| EXERCISE OBJECTIVE |
Find the line containing "Lemma names_of_strings (ns" in the entries below. Restate it and each line after it, word for word, up to and including the line containing "N2 _ => container_v2".
--- START ---
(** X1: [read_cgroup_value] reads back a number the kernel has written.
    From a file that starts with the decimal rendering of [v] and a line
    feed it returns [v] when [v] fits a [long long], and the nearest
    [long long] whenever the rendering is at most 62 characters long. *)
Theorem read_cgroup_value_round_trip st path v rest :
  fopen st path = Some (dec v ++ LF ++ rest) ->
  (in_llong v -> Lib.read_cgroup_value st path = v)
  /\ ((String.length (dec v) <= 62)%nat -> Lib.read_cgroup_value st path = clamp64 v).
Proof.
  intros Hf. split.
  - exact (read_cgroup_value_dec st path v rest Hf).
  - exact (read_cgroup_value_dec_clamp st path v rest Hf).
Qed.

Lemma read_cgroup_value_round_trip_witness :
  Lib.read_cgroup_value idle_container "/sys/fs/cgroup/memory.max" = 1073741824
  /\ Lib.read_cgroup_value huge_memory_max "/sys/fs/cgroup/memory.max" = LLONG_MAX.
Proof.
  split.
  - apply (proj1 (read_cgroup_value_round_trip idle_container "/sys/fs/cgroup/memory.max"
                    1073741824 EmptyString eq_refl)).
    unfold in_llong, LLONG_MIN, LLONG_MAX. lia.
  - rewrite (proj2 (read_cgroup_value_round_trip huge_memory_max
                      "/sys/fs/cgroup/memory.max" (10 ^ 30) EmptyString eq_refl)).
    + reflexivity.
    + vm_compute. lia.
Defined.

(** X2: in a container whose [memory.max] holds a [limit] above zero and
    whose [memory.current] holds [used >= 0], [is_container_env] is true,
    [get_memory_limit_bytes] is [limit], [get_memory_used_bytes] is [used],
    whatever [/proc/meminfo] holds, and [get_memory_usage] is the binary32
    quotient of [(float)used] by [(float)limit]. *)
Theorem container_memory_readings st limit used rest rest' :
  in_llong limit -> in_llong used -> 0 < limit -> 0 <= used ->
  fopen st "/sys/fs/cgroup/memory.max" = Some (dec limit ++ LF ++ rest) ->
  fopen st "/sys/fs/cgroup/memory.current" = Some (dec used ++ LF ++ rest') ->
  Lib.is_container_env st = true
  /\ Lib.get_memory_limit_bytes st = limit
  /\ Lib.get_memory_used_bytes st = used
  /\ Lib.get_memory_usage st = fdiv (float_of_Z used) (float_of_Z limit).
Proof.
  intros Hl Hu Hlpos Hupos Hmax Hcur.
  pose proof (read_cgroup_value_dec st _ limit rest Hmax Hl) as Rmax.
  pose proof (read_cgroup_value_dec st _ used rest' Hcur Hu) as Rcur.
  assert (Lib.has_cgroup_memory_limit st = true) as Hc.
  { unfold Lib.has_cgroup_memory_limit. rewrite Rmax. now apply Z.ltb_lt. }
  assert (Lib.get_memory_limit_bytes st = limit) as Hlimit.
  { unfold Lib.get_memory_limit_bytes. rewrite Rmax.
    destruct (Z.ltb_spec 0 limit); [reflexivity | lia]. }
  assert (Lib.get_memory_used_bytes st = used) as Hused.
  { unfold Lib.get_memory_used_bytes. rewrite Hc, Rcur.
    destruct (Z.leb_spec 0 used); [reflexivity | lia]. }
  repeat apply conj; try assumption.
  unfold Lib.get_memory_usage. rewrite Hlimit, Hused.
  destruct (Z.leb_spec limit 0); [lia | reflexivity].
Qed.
--- END ---
--- START ---
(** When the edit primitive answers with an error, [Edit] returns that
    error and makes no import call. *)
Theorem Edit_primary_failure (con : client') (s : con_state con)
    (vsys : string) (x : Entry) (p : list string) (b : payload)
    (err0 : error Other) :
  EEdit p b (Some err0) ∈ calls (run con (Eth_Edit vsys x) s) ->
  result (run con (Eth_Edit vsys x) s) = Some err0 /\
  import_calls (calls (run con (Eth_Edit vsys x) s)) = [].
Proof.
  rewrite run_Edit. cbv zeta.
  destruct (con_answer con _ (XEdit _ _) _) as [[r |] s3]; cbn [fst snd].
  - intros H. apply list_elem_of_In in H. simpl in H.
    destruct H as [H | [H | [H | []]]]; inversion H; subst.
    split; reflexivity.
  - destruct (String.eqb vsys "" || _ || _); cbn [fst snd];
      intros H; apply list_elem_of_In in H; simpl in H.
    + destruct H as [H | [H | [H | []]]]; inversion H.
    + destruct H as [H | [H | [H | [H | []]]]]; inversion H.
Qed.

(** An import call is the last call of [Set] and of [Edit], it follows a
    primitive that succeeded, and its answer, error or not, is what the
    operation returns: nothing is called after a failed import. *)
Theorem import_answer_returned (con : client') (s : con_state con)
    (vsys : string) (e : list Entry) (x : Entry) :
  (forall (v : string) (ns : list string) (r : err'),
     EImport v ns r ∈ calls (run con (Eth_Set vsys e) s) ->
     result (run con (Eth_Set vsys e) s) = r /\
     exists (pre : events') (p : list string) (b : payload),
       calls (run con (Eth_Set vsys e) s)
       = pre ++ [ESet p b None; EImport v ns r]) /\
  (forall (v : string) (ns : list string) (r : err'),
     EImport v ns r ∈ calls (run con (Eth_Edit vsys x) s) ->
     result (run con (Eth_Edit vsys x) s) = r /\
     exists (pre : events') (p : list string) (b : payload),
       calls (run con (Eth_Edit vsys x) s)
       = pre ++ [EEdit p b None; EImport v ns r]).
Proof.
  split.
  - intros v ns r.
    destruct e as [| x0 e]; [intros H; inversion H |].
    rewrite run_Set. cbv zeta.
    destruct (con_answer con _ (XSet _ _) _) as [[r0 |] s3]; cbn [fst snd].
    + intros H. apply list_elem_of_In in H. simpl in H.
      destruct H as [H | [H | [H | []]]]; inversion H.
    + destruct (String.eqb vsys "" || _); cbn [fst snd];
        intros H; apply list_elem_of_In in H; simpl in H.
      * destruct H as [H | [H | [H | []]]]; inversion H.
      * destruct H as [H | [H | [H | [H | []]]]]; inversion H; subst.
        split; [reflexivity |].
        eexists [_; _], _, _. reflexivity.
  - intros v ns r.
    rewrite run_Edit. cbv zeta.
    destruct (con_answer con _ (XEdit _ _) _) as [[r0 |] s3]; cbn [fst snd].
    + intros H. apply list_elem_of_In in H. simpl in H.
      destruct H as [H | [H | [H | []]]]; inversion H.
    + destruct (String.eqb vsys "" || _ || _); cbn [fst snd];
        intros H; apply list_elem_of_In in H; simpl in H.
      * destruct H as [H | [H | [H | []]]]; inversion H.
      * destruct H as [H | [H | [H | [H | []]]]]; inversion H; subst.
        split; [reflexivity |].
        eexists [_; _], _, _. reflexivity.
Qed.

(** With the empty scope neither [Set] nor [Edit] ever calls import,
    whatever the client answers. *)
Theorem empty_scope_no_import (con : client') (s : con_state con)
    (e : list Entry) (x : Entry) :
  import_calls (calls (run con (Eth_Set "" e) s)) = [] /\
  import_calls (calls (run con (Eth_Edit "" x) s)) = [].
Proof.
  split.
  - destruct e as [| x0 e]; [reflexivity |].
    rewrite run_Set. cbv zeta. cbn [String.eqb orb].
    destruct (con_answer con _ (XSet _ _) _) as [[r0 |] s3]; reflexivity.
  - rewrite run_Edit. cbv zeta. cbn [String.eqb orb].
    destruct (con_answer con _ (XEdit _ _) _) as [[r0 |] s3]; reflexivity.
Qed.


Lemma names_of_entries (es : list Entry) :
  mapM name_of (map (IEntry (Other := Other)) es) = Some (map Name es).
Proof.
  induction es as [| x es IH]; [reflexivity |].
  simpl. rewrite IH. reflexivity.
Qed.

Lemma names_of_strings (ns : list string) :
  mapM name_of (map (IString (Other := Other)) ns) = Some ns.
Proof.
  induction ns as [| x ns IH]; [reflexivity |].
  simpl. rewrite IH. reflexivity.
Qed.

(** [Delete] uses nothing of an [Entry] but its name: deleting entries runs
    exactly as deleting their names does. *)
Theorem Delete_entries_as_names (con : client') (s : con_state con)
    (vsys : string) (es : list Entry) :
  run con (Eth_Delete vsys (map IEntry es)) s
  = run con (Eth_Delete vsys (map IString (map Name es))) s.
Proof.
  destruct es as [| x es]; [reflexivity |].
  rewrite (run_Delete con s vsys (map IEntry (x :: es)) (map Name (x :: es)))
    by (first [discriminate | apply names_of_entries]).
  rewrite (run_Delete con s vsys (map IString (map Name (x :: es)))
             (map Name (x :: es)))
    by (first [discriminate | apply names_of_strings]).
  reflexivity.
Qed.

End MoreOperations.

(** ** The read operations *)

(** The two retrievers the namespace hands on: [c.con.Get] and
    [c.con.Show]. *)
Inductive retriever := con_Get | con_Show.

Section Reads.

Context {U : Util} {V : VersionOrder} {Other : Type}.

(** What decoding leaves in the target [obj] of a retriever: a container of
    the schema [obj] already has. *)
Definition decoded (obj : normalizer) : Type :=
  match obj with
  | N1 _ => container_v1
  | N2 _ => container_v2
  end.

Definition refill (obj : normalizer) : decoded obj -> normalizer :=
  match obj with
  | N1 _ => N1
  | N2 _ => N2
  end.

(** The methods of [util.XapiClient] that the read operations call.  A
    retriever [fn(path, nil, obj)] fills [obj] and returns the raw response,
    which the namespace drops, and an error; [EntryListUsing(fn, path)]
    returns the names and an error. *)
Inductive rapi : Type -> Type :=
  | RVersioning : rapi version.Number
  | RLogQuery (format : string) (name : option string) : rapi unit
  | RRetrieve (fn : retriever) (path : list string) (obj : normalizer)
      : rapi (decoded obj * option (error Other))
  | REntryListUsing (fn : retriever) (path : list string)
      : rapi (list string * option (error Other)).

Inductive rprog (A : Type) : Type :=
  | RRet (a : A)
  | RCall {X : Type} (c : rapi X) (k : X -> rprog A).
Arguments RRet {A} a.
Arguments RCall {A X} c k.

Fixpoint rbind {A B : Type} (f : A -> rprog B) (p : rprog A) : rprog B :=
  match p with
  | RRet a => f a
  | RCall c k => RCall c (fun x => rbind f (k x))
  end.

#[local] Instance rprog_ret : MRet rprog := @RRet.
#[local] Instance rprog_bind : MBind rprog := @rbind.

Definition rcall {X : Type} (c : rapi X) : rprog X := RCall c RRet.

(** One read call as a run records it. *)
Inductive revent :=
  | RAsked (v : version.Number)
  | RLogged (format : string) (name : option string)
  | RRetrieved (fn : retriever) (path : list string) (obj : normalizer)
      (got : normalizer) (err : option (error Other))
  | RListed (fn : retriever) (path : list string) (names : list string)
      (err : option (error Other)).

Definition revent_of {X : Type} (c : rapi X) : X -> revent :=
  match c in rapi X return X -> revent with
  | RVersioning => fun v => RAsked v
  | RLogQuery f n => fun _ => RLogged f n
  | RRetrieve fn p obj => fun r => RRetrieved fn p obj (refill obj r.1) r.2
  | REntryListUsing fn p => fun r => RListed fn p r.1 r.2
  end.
--- END ---
| YOUR SOLUTION |
Lemma names_of_strings (ns : list string) :
  mapM name_of (map (IString (Other := Other)) ns) = Some ns.
Proof.
  induction ns as [| x ns IH]; [reflexivity |].
  simpl. rewrite IH. reflexivity.
Qed.

(** [Delete] uses nothing of an [Entry] but its name: deleting entries runs
    exactly as deleting their names does. *)
Theorem Delete_entries_as_names (con : client') (s : con_state con)
    (vsys : string) (es : list Entry) :
  run con (Eth_Delete vsys (map IEntry es)) s
  = run con (Eth_Delete vsys (map IString (map Name es))) s.
Proof.
  destruct es as [| x es]; [reflexivity |].
  rewrite (run_Delete con s vsys (map IEntry (x :: es)) (map Name (x :: es)))
    by (first [discriminate | apply names_of_entries]).
  rewrite (run_Delete con s vsys (map IString (map Name (x :: es)))
             (map Name (x :: es)))
    by (first [discriminate | apply names_of_strings]).
  reflexivity.
Qed.

End MoreOperations.

(** ** The read operations *)

(** The two retrievers the namespace hands on: [c.con.Get] and
    [c.con.Show]. *)
Inductive retriever := con_Get | con_Show.

Section Reads.

Context {U : Util} {V : VersionOrder} {Other : Type}.

(** What decoding leaves in the target [obj] of a retriever: a container of
    the schema [obj] already has. *)
Definition decoded (obj : normalizer) : Type :=
  match obj with
  | N1 _ => container_v1
  | N2 _ => container_v2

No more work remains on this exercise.